* [Work instruction]: Among the entries below, which lines include the string "test"? Show each one.

* [Exercise data]:

=-=-=

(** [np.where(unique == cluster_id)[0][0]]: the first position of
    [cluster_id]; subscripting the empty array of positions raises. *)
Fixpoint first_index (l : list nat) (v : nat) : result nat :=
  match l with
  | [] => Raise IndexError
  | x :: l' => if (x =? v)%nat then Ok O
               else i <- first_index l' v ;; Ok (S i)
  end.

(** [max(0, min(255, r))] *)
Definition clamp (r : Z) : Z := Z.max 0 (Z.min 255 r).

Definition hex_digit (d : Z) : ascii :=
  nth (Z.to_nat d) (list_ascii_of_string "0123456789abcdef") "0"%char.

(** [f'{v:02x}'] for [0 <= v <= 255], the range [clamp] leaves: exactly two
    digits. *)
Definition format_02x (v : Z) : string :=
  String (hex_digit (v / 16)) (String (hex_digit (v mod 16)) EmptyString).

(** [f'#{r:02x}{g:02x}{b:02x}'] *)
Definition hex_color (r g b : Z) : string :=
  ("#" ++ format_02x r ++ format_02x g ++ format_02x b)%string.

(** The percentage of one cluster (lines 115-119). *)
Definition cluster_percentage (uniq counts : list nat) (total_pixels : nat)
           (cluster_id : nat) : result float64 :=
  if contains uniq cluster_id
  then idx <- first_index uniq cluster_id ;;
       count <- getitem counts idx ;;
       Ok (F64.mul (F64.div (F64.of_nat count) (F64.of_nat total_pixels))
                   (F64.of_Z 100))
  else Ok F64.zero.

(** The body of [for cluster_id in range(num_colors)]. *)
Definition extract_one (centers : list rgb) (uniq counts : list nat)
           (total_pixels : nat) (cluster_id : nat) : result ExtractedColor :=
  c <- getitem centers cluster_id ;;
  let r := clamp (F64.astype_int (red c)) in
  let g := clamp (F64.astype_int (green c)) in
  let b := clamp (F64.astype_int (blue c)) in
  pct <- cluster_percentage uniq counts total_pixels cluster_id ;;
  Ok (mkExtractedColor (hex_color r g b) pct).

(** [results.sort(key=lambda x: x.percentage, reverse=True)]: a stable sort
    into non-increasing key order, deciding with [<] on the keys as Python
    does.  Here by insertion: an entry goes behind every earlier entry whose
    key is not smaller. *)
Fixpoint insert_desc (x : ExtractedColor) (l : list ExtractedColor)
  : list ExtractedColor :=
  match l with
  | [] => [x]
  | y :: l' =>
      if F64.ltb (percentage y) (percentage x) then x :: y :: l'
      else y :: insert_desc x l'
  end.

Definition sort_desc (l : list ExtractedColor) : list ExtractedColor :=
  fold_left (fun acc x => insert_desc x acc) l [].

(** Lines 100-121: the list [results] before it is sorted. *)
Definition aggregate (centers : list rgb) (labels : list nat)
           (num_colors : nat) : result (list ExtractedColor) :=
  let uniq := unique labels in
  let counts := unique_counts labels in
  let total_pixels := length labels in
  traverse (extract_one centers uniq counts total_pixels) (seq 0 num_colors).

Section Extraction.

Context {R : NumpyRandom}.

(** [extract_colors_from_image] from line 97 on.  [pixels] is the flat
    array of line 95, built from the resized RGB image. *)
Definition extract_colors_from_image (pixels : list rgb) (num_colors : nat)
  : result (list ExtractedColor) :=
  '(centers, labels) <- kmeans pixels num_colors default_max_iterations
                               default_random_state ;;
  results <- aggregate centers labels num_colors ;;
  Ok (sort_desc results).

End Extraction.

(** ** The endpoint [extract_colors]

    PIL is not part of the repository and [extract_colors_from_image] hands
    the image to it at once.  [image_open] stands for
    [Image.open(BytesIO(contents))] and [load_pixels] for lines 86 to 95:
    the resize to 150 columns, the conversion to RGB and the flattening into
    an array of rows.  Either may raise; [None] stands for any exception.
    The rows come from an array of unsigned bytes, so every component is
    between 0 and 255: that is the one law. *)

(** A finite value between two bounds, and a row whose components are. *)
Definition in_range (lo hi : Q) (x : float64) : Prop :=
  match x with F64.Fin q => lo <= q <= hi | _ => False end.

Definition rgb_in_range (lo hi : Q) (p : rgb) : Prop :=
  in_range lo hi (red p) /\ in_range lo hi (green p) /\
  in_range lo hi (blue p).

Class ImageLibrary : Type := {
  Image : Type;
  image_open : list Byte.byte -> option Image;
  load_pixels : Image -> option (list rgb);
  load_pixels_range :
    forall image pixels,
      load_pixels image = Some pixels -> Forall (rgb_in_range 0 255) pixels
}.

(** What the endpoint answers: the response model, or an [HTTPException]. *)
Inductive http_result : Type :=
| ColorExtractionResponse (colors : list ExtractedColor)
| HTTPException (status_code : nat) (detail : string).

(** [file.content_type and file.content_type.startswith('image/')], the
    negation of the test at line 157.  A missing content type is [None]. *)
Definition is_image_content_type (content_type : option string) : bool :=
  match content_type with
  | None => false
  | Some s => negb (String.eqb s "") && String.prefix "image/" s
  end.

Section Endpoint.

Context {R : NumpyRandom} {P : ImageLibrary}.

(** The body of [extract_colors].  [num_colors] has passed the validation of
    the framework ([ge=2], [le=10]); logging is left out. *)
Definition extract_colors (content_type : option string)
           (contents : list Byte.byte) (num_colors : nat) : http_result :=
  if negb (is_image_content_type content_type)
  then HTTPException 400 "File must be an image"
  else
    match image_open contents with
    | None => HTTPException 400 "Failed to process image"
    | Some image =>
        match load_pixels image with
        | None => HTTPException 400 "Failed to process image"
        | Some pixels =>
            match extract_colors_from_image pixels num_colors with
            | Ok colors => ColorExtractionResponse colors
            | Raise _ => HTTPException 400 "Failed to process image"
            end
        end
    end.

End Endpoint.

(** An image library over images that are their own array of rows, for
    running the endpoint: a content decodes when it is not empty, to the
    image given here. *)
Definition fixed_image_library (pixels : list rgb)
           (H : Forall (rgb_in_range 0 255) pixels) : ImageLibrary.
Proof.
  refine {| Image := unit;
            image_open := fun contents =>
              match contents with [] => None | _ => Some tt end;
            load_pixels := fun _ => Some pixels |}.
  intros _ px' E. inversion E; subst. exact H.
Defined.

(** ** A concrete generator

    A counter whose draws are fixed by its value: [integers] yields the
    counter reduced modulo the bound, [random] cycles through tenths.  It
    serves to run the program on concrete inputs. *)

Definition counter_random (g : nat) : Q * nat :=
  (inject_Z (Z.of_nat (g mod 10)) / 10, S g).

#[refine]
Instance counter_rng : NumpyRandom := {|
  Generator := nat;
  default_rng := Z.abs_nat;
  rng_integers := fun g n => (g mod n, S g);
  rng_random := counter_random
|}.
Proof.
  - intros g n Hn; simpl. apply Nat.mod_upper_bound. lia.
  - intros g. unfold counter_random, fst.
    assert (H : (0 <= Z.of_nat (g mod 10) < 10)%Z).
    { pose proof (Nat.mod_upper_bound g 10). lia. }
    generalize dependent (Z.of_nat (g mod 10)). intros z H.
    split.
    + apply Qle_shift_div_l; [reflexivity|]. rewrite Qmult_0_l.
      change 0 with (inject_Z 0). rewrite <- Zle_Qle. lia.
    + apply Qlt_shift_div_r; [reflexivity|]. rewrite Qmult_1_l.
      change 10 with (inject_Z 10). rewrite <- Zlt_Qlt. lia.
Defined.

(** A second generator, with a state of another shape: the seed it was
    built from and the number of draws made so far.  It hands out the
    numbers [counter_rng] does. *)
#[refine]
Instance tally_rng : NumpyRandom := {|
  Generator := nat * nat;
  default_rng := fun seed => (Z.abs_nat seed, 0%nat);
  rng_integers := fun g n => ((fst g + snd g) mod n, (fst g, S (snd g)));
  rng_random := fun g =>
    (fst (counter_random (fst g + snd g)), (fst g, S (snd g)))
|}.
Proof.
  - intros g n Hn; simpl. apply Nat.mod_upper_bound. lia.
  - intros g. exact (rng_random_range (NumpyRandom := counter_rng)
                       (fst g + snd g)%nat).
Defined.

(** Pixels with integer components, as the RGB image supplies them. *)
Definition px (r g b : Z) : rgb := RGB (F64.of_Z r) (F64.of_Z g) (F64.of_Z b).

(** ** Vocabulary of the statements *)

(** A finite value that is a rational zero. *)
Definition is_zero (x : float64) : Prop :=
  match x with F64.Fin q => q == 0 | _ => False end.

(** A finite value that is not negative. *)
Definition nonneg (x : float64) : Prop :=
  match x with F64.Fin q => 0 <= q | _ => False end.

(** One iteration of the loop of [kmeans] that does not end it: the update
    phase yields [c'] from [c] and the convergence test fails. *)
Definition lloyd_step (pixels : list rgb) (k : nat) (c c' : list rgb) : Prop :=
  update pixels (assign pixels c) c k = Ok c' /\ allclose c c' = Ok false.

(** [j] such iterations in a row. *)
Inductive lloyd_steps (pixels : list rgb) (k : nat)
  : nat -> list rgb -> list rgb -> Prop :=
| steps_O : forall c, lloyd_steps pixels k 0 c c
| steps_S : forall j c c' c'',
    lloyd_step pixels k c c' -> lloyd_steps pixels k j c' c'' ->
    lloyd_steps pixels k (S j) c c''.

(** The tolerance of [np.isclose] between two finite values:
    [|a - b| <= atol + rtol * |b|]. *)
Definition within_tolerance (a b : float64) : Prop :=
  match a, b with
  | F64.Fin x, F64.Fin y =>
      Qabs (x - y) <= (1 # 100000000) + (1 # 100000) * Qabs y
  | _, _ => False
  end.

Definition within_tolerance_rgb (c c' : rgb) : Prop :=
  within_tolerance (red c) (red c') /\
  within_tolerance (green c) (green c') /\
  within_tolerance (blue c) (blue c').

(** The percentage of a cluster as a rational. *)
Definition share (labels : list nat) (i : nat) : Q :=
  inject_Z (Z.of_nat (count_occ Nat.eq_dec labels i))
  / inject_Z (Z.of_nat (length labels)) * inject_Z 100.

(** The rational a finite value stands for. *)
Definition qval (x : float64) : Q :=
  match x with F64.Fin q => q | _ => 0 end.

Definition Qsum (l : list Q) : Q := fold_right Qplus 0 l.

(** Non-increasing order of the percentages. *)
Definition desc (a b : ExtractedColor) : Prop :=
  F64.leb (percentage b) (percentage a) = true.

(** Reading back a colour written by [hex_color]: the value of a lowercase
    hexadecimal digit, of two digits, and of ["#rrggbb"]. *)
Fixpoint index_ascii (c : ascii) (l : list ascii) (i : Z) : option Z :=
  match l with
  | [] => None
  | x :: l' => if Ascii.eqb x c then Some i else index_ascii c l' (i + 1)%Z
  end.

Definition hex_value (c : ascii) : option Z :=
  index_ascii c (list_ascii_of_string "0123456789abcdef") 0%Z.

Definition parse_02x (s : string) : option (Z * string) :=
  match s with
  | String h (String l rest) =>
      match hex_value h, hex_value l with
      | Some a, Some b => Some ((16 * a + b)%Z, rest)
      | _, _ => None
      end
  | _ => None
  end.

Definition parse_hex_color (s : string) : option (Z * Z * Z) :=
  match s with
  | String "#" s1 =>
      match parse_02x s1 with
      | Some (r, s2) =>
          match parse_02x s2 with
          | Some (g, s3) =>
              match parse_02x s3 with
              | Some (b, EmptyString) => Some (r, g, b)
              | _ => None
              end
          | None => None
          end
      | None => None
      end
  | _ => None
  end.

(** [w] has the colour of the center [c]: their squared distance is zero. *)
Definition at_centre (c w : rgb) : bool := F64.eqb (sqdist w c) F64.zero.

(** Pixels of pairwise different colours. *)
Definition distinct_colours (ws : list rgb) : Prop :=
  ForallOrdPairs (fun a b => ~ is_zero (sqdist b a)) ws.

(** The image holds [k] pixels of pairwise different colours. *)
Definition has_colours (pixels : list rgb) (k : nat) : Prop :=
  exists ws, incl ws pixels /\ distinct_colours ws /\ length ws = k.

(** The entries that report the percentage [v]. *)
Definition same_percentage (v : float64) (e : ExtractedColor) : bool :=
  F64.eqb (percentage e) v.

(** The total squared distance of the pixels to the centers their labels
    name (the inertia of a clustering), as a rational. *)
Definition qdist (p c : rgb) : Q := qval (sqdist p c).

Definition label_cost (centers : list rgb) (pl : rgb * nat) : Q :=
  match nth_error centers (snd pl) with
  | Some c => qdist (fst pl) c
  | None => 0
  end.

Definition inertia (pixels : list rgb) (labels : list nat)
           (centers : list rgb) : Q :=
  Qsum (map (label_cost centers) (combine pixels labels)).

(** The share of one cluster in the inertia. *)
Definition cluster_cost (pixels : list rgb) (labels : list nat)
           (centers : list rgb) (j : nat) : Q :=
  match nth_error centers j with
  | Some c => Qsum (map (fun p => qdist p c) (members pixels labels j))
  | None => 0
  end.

=-=-=

* [Answer box]:
    negation of the test at line 157.  A missing content type is [None]. *)
    phase yields [c'] from [c] and the convergence test fails. *)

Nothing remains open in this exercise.